Transitioning to 3DS2 entails many benefits when compared to 3DS1, such as frictionless flow, enhanced security, and improved mobile device compatibility. However, its implementation can be a cumbersome task, presenting numerous challenges. Therefore, it
is important to be aware of such impediments and the solutions that can be adopted to address these.
The main issue associated with the 3DS2 implementation is the lack of awareness among customers, merchants and banks. Namely, customers had little idea about the regulatory changes and the new 3DS2 authentication, which is why many shoppers drop-out when
they first encounter 3DS2 authentication. Besides, merchants and banks were also unprepared for the new authentication protocol, mostly due to the lack of technical know-how and the knowledge gap pertinent to 3DS2 implementation. This led to bugs and technical
errors which caused challenges to 3DS2 adoption. Additionally, the rollout of 3DS2 has not been smooth either, due to the phased rollout strategy. Many countries implemented and started enforcing 3DS2 at different points in time, or not even yet, which constitutes
fragmented requirements for cross-border merchants. Finally, the implementation of frictionless flow has also been rather lagging; at our company we observe that issuing banks are being conservative and requesting customer authentication more often, causing
To address all of these issues, there are numerous solutions one can adopt. At its core, the whole 3DS2 checkout experience should be smooth – the customer should not feel like they are leaving the merchant website or that their payment is not secure. This
can be achieved by designing the checkout pages in the same look and feel as the merchant’s page, promoting shoppers’ trust. Moreover, one can also use the checkout page to educate the shoppers on the new protocol changes by providing a general description
of why certain authentication information is required. This could help ease the customers and make the implementation of 3DS2 considerably easier.

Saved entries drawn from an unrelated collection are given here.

(** C1 (amended).  A path whose form after separator and dot replacement
    leaves the whitelist (a character outside [[A-Za-z0-9_\-%]], or more
    than 500 characters) makes [buildSafeFilter] raise invalid-filter, and
    [validateFilterPattern] refuses the raw string.  A file pattern that is
    not of the shape [*.ext] and whose glob translation leaves the
    whitelist makes [buildSafeFilter] raise invalid-filter.  In particular
    a string holding a character that is neither on the whitelist nor one
    of [/ \ . * ?] (a quote, a space, a semicolon) is refused on all three
    routes. *)
Theorem C1_filter_safety (p : jsstring) :
  (offWhitelist (pathTranslate p) ->
     (forall fp,
         raises (buildSafeFilter (mkFilterOptions (Some p) fp)) InvalidFilterError)
     /\ validateFilterPattern p = false)
  /\ (offWhitelist (globTranslate p) -> matchExtension p = None ->
      forall path,
        raises (buildSafeFilter (mkFilterOptions path (Some p))) InvalidFilterError)
  /\ (forall c, In c p -> isSafeChar c = false -> isGlobMeta c = false ->
        raises (buildSafeFilter (mkFilterOptions (Some p) None)) InvalidFilterError
        /\ raises (buildSafeFilter (mkFilterOptions None (Some p))) InvalidFilterError
        /\ validateFilterPattern p = false).
Proof.
  split; [|split].
  - intro H. split.
    + intro fp. now apply buildSafeFilter_path_raises.
    + apply validate_offWhitelist. now apply pathTranslate_raw.
  - intros H Hext path. now apply buildSafeFilter_filePattern_raises.
  - intros c Hin Hs Hm.
    pose proof (@foreign_char_path p c Hin Hs Hm) as Hp.
    split; [|split].
    + now apply buildSafeFilter_path_raises.
    + apply buildSafeFilter_filePattern_raises.
      * exact (@foreign_char_glob p c Hin Hs Hm).
      * exact (@foreign_char_no_extension p c Hin Hs Hm).
    + apply validate_offWhitelist. now apply pathTranslate_raw.
Qed.

(** The payload [' OR '1'='1]: its quote is a foreign character, both of
    its translations leave the whitelist, and all three routes refuse it. *)
Lemma C1_filter_safety_witness :
  let p := js "' OR '1'='1" in
  offWhitelist (pathTranslate p)
  /\ offWhitelist (globTranslate p)
  /\ matchExtension p = None
  /\ (In c_quote p /\ isSafeChar c_quote = false /\ isGlobMeta c_quote = false)
  /\ raises (buildSafeFilter (mkFilterOptions (Some p) None)) InvalidFilterError
  /\ raises (buildSafeFilter (mkFilterOptions None (Some p))) InvalidFilterError
  /\ validateFilterPattern p = false.
Proof.
  intro p.
  assert (Hq : In c_quote p) by (left; reflexivity).
  assert (Hpath : offWhitelist (pathTranslate p))
    by (left; exists c_quote; split; [left; reflexivity | reflexivity]).
  assert (Hglob : offWhitelist (globTranslate p))
    by (left; exists c_quote; split; [left; reflexivity | reflexivity]).
  destruct (C1_filter_safety p) as (Hp & Hg & Hc).
  destruct (Hp Hpath) as [Hraise Hval].
  pose proof (Hg Hglob eq_refl None) as Hraise'.
  destruct (Hc c_quote Hq eq_refl eq_refl) as (_ & _ & _).
  repeat split; try assumption; try reflexivity.
  apply Hraise.
Defined.

(** C1 as stated fails on globs: after separator and dot replacement
    [*.ts] still holds a star, which is outside the whitelist, yet as a
    file pattern it is accepted and becomes a language condition. *)
Lemma C1_counterexample :
  offWhitelist (pathTranslate (js "*.ts"))
  /\ buildSafeFilter (mkFilterOptions None (Some (js "*.ts")))
     = Ok (Some (js "language = 'typescript'"))
  /\ ~ raises (buildSafeFilter (mkFilterOptions None (Some (js "*.ts"))))
         InvalidFilterError.
Proof.
  split; [|split].
  - left. exists c_star. split; [left; reflexivity | reflexivity].
  - vm_compute. reflexivity.
  - intros [msg H]. vm_compute in H. discriminate H.
Qed.
(** * viamrtsp: the RTSP camera session, its decode pipelines and the
      passthrough fan-out

    A shallow embedding of [rtspCamera] and its methods: the connection
    life cycle ([closeConnection], [reconnectClient], [initH264],
    [initH265]), the per-packet handlers built by the two [init] functions
    ([storeImage], [publishToWebRTC], [onPacketRTP]) and the subscription
    registry ([SubscribeRTP], [unitSubscriberFunc], [Unsubscribe],
    [unsubscribeAll]).

    The camera struct is a record that is threaded through every method;
    the closures a method creates become records holding the variables
    they capture.  What the code obtains from gortsplib, mediacommon, the
    raw decoder, the format processor and rdk is an interface ([Lib]) of
    state machines; the answers of the fallible calls of one connection
    attempt are a record ([Answers]).

    Each method is taken as one atomic step: the mutex [subsMu], the
    scheduling of the goroutine of [clientReconnectBackgroundWorker] (its
    ticks come as a list), and the worker that runs the jobs queued by
    [Publish] are not part of the embedding. *)

From stdpp Require Import base option list gmap strings.
From Stdlib Require Import ZArith Lia.

Local Open Scope string_scope.
Local Open Scope list_scope.
Local Open Scope Z_scope.

(** ** Data *)

(** A NAL unit is a byte string; an access unit is a slice of NAL units
    ([[][]byte]). *)
Definition NALU := list Z.
Definition AccessUnit := list NALU.

(** [rtp.Packet], with the header fields this program reads. *)
Record Packet := mkPacket {
  SequenceNumber : Z;      (* uint16 *)
  Timestamp : Z;           (* uint32 *)
  Marker : bool;
  Payload : list Z
}.

(** Addition on [uint32], as Go's [+=] on the [Timestamp] field. *)
Definition add32 (a b : Z) : Z := (a + b) mod 2 ^ 32.

(** Every [error] value this file creates or compares against. *)
Inductive Error :=
| ErrNonStartingPacketAndNoPrevious     (* rtph264 / rtph265 *)
| ErrMorePacketsNeeded                  (* rtph264 / rtph265 *)
| ErrLib (msg : string)                 (* any other library error *)
| ErrRtspCameraNil                      (* "rtspCamera is nil" *)
| ErrCodecNotSupported (codec : Z)      (* "codec not supported %v" *)
| ErrH264TrackNotFound                  (* "h264 track not found" *)
| ErrH265TrackNotFound                  (* "h265 track not found" *)
| ErrH265WithPassthrough                (* "address reports to have only an h265 track but rtpH264Passthrough was enabled" *)
| ErrH264PassthroughNotEnabled
| ErrTypeConversion                     (* "(*unit.H264) type conversion error" *)
| ErrBFrames                            (* "WebRTC doesn't support H264 streams with B-frames" *)
| ErrIdNotFound.                        (* "id not found" *)

#[global] Instance Error_eq_dec : EqDecision Error.
Proof. solve_decision. Defined.

(** The result of [getStreamInfo]: the two codecs that [reconnectClient]
    has a case for, or any other value. *)
Inductive Codec := H264 | H265 | OtherCodec (tag : Z).

(** [unit.H264]: the access unit ([None] is the nil slice), the
    presentation timestamp ([time.Duration], an int64) and the transport
    packets the unit was built from. *)
Record H264Unit := mkH264Unit {
  AU : option AccessUnit;
  PTS : Z;
  RTPPackets : list Packet
}.

(** [unit.Unit] is an interface; [*unit.H264] is the implementation that
    [unitSubscriberFunc] accepts. *)
Inductive Unit :=
| UnitH264 (tunit : H264Unit)
| UnitOther (kind : string).

(** [uuid.UUID], 16 bytes read as a number. *)
Definition SubscriptionID := N.

Inductive Level := Debug | Info | Warn | Err.

(** The track formats found in a [description.Session]; a parameter set
    that is [None] is nil in the SDP. *)
Record FormatH264 := mkFormatH264 { SPS264 : option NALU; PPS264 : option NALU }.
Record FormatH265 := mkFormatH265 {
  VPS265 : option NALU; SPS265 : option NALU; PPS265 : option NALU
}.

(** [description.Session]: the listed medias (as printed by [%v]) and what
    [FindFormat] answers for each of the two format types. *)
Record Session := mkSession {
  Medias : list string;
  findH264 : option FormatH264;
  findH265 : option FormatH265
}.

(** ** The libraries

    Each stateful library object is a type of states with a transition
    function that returns the new state next to the Go result. *)
Class Lib := {
  Image : Type;
  (* rtph264.Decoder and rtph265.Decoder: Decode(pkt) *)
  RtpDec264 : Type;
  rtpDecode264 : RtpDec264 → Packet → RtpDec264 * (Error + AccessUnit);
  RtpDec265 : Type;
  rtpDecode265 : RtpDec265 → Packet → RtpDec265 * (Error + AccessUnit);
  (* the raw frame decoder: decode(nalu) returns (image, error), the image
     may be nil *)
  RawDec : Type;
  rawDecode : RawDec → NALU → RawDec * (Error + option Image);
  (* h264.IDRPresent *)
  IDRPresent : AccessUnit → bool;
  (* gortsplib.Client: the time decoder behind PacketPTS *)
  TimeDec : Type;
  timeDec0 : TimeDec;
  PacketPTS : TimeDec → Packet → TimeDec * option Z;
  (* formatprocessor: ProcessRTPPacket(pkt, ntp, pts, false); the wall
     clock time ntp is not an argument here *)
  Fp : Type;
  ProcessRTPPacket : Fp → Packet → Z → Fp * (Error + Unit);
  (* rtph264.Encoder: Encode(au) *)
  Enc : Type;
  Encode : Enc → AccessUnit → Enc * (Error + list Packet);
  (* rtppassthrough.StreamSubscription: ID(), Start(), Publish(job);
     the job [func() error { return cb(u) }] is given by its unit *)
  Sub : Type;
  subID : Sub → SubscriptionID;
  subStart : Sub → Sub;
  Publish : Sub → Unit → Sub * option Error
}.

Section Camera.
Context `{L : Lib}.

(** ** The camera *)

(** The closure [unitSubscriberFunc] of one [SubscribeRTP] call: the
    variables it captures, and [calls], the packet batches that
    [packetsCB] has been invoked with (oldest first). *)
Record Subscriber := mkSubscriber {
  firstReceived : bool;
  lastPTS : Z;
  encoder : Enc;
  packetsCB : list Packet → option Error;
  calls : list (list Packet)
}.

Record subAndCB := mkSubAndCB { cb : Subscriber; sub : Sub }.

(** The variables captured by [storeImage] in [initH264]. *)
Record H264Pipeline := mkH264Pipeline {
  rtpDec : RtpDec264;
  iFrameReceived : bool;
  waitingForIframeLogged : bool
}.

(** The handler given to [OnPacketRTP]: [storeImage] alone, [storeImage]
    with [publishToWebRTC] (which captures the format processor), or the
    H.265 callback (which captures its depacketizer). *)
Inductive Handler :=
| HandleH264 (p : H264Pipeline) (fp : option Fp)
| HandleH265 (d : RtpDec265).

(** [gortsplib.Client]. *)
Record Client := mkClient {
  timeDec : TimeDec;
  handler : option Handler
}.

(** What the program does to the outside, in program order. *)
Inductive Event :=
| EvClientClose                       (* rc.client.Close() *)
| EvDecoderClose                      (* rc.rawDecoder.close() *)
| EvRaw (pkt : Packet)                (* the packet enters the raw-frame path *)
| EvPassthrough (pkt : Packet)        (* the packet enters publishToWebRTC *)
| EvUnit (au : AccessUnit)            (* the depacketizer returned an access unit *)
| EvStore (img : Image)               (* rc.latestFrame.Store(&img) *)
| EvPublish (id : SubscriptionID) (u : Unit) (err : option Error)
                                      (* sub.Publish(job) and its result *)
| EvSubClose (id : SubscriptionID).   (* sub.Close() *)

(** [rtspCamera].  [trace] is not a field of the struct: it records the
    events above so that their order can be stated. *)
Record rtspCamera := mkCamera {
  client : option Client;
  rawDecoder : option RawDec;
  latestFrame : option Image;
  logger : list (Level * string);
  rtpH264Passthrough : bool;
  subAndCBByID : gmap SubscriptionID subAndCB;
  trace : list Event
}.

Definition set_client (c : option Client) (rc : rtspCamera) : rtspCamera :=
  mkCamera c (rawDecoder rc) (latestFrame rc) (logger rc)
           (rtpH264Passthrough rc) (subAndCBByID rc) (trace rc).
Definition set_rawDecoder (d : option RawDec) (rc : rtspCamera) : rtspCamera :=
  mkCamera (client rc) d (latestFrame rc) (logger rc)
           (rtpH264Passthrough rc) (subAndCBByID rc) (trace rc).
Definition set_latestFrame (i : option Image) (rc : rtspCamera) : rtspCamera :=
  mkCamera (client rc) (rawDecoder rc) i (logger rc)
           (rtpH264Passthrough rc) (subAndCBByID rc) (trace rc).
Definition set_logger (l : list (Level * string)) (rc : rtspCamera) : rtspCamera :=
  mkCamera (client rc) (rawDecoder rc) (latestFrame rc) l
           (rtpH264Passthrough rc) (subAndCBByID rc) (trace rc).
Definition set_subAndCBByID (m : gmap SubscriptionID subAndCB) (rc : rtspCamera)
  : rtspCamera :=
  mkCamera (client rc) (rawDecoder rc) (latestFrame rc) (logger rc)
           (rtpH264Passthrough rc) m (trace rc).
Definition set_trace (t : list Event) (rc : rtspCamera) : rtspCamera :=
  mkCamera (client rc) (rawDecoder rc) (latestFrame rc) (logger rc)
           (rtpH264Passthrough rc) (subAndCBByID rc) t.

(** ** Methods as state transformers

    A method takes the camera and returns its result with the camera
    after it, or [None] when Go panics (a nil [rc.client] or
    [rc.rawDecoder] is dereferenced). *)
Definition M (A : Type) : Type := rtspCamera → option (A * rtspCamera).

#[global] Instance M_ret : MRet M := λ A a rc, Some (a, rc).
#[global] Instance M_bind : MBind M := λ A B f m rc,
  match m rc with
  | Some (a, rc') => f a rc'
  | None => None
  end.

Definition modify (f : rtspCamera → rtspCamera) : M () := λ rc, Some ((), f rc).
Definition gets {A} (f : rtspCamera → A) : M A := λ rc, Some (f rc, rc).
Definition panic {A} : M A := λ _, None.

Definition emit (e : Event) : M () :=
  modify (λ rc, set_trace (trace rc ++ [e]) rc).
Definition log (lvl : Level) (msg : string) : M () :=
  modify (λ rc, set_logger (logger rc ++ [(lvl, msg)]) rc).
Definition when (b : bool) (m : M ()) : M () := if b then m else mret ().

(** [rc.rawDecoder.decode(nalu)]: the decoder is the camera's field, read
    at the time of the call. *)
Definition decode (nalu : NALU) : M (Error + option Image) :=
  d ← gets rawDecoder;
  match d with
  | None => panic
  | Some d =>
      let '(d', r) := rawDecode d nalu in
      modify (set_rawDecoder (Some d'));; mret r
  end.

(** [rc.latestFrame.Store(&image)]. *)
Definition store (img : Image) : M () :=
  modify (set_latestFrame (Some img));; emit (EvStore img).

(** The loop [for _, nalu := range au] of both handlers; [msg] is the
    message logged before the early return. *)
Fixpoint decodeNALUs (msg : string) (au : AccessUnit) : M () :=
  match au with
  | [] => mret ()
  | nalu :: rest =>
      r ← decode nalu;
      match r with
      | inl _ => log Err msg
      | inr image =>
          match image with
          | Some img => store img
          | None => mret ()
          end;;
          decodeNALUs msg rest
      end
  end.

Definition benign (err : Error) : bool :=
  bool_decide (err = ErrNonStartingPacketAndNoPrevious)
  || bool_decide (err = ErrMorePacketsNeeded).

(** [storeImage] of [initH264]; the result is the closure's variables
    after the call. *)
Definition storeImage (p : H264Pipeline) (pkt : Packet) : M H264Pipeline :=
  emit (EvRaw pkt);;
  let '(d', r) := rtpDecode264 (rtpDec p) pkt in
  let p := mkH264Pipeline d' (iFrameReceived p) (waitingForIframeLogged p) in
  match r with
  | inl err =>
      when (negb (benign err)) (log Debug "error decoding(1) h264 rstp stream");;
      mret p
  | inr au =>
      emit (EvUnit au);;
      if negb (iFrameReceived p) then
        if negb (IDRPresent au) then
          if negb (waitingForIframeLogged p) then
            log Debug "waiting for I-frame";;
            mret (mkH264Pipeline d' (iFrameReceived p) true)
          else mret p
        else
          let p := mkH264Pipeline d' true (waitingForIframeLogged p) in
          log Debug "got I-frame";;
          decodeNALUs "error decoding(2) h264 rtsp stream" au;;
          mret p
      else
        decodeNALUs "error decoding(2) h264 rtsp stream" au;;
        mret p
  end.

(** The callback that [initH265] registers. *)
Definition onPacketH265 (d : RtpDec265) (pkt : Packet) : M RtpDec265 :=
  emit (EvRaw pkt);;
  let '(d', r) := rtpDecode265 d pkt in
  match r with
  | inl err =>
      when (negb (benign err)) (log Err "error decoding(1) h265 rstp stream");;
      mret d'
  | inr au =>
      emit (EvUnit au);;
      decodeNALUs "error decoding(2) h265 rtsp stream" au;;
      mret d'
  end.

(** [err.Error()], as far as the log needs it. *)
Definition errorString (err : Error) : string :=
  match err with
  | ErrLib msg => msg
  | ErrNonStartingPacketAndNoPrevious => "received a non-starting fragment without any previous starting fragment"
  | ErrMorePacketsNeeded => "need more packets"
  | _ => "error"
  end.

Payment companies should also take on a larger role in ensuring a frictionless adoption of 3DS2. It is not the main focus of the merchant’s business and evidently, most merchants do not possess the technical knowledge, hence good 3DS2 implementation should
support merchants, requiring little to no effort from their side. For example, at
WLPayments our merchants are only required to add an easy-to-implement injector file developed by our team. Lastly, payment gateways should
also share as much data as possible with the issuers, so that they can increase frictionless flow. At the same time, if the issuers are not ready for 3DS2, gateways should closely analyze the transactions and adopt 3DS1 for subsequent transactions, reducing
the number of errors and declines.
As a last note, the aforementioned solutions only address existing 3DS2 implementation issues. Nonetheless, it is imperative to look beyond compliance and implement functionalities that overall optimize the 3DS authentication process. At WLPayments, we have
developed 3DS routing, which routes transactions to the most efficient authentication protocol, taking into account exemptions and other valuable information. This feature allows merchants to decide and implement their own 3DS2 strategy. Specifically, merchants
can choose which transactions they want to pass on to 3DS2, 3DS1, or no 3DS. For regular customers with a small likelihood of chargebacks, merchants can route the transactions with exemptions, ultimately decreasing checkout frictions and potentially preserving
loyal customers. Aside from this, if a merchant is entering a new market, 3DS routing enables them to conduct A/B testing for 3DS authentication. Thus, the merchant can choose to route part of the transactions with 3DS2, some with 3DS1 or no 3DS, in order
to make informed decisions and find the most optimal approach that suits their business model and customer segment.
In conclusion, 3DS2 can prove to be very beneficial, but it is important to keep in mind that this is contingent on correct implementation. Indeed, there are many challenges associated with the adoption of the new protocol, the process is far from effortless.
Moreover, as discussed, the challenges are encountered at all levels; at the customer, merchant, as well as bank layers. Therefore, one must consider various solutions that could solve implementation problems and take away the frictions. In my view, payment
gateways are in the best position to achieve this as they can bridge this gap and solve implementation issues at all levels.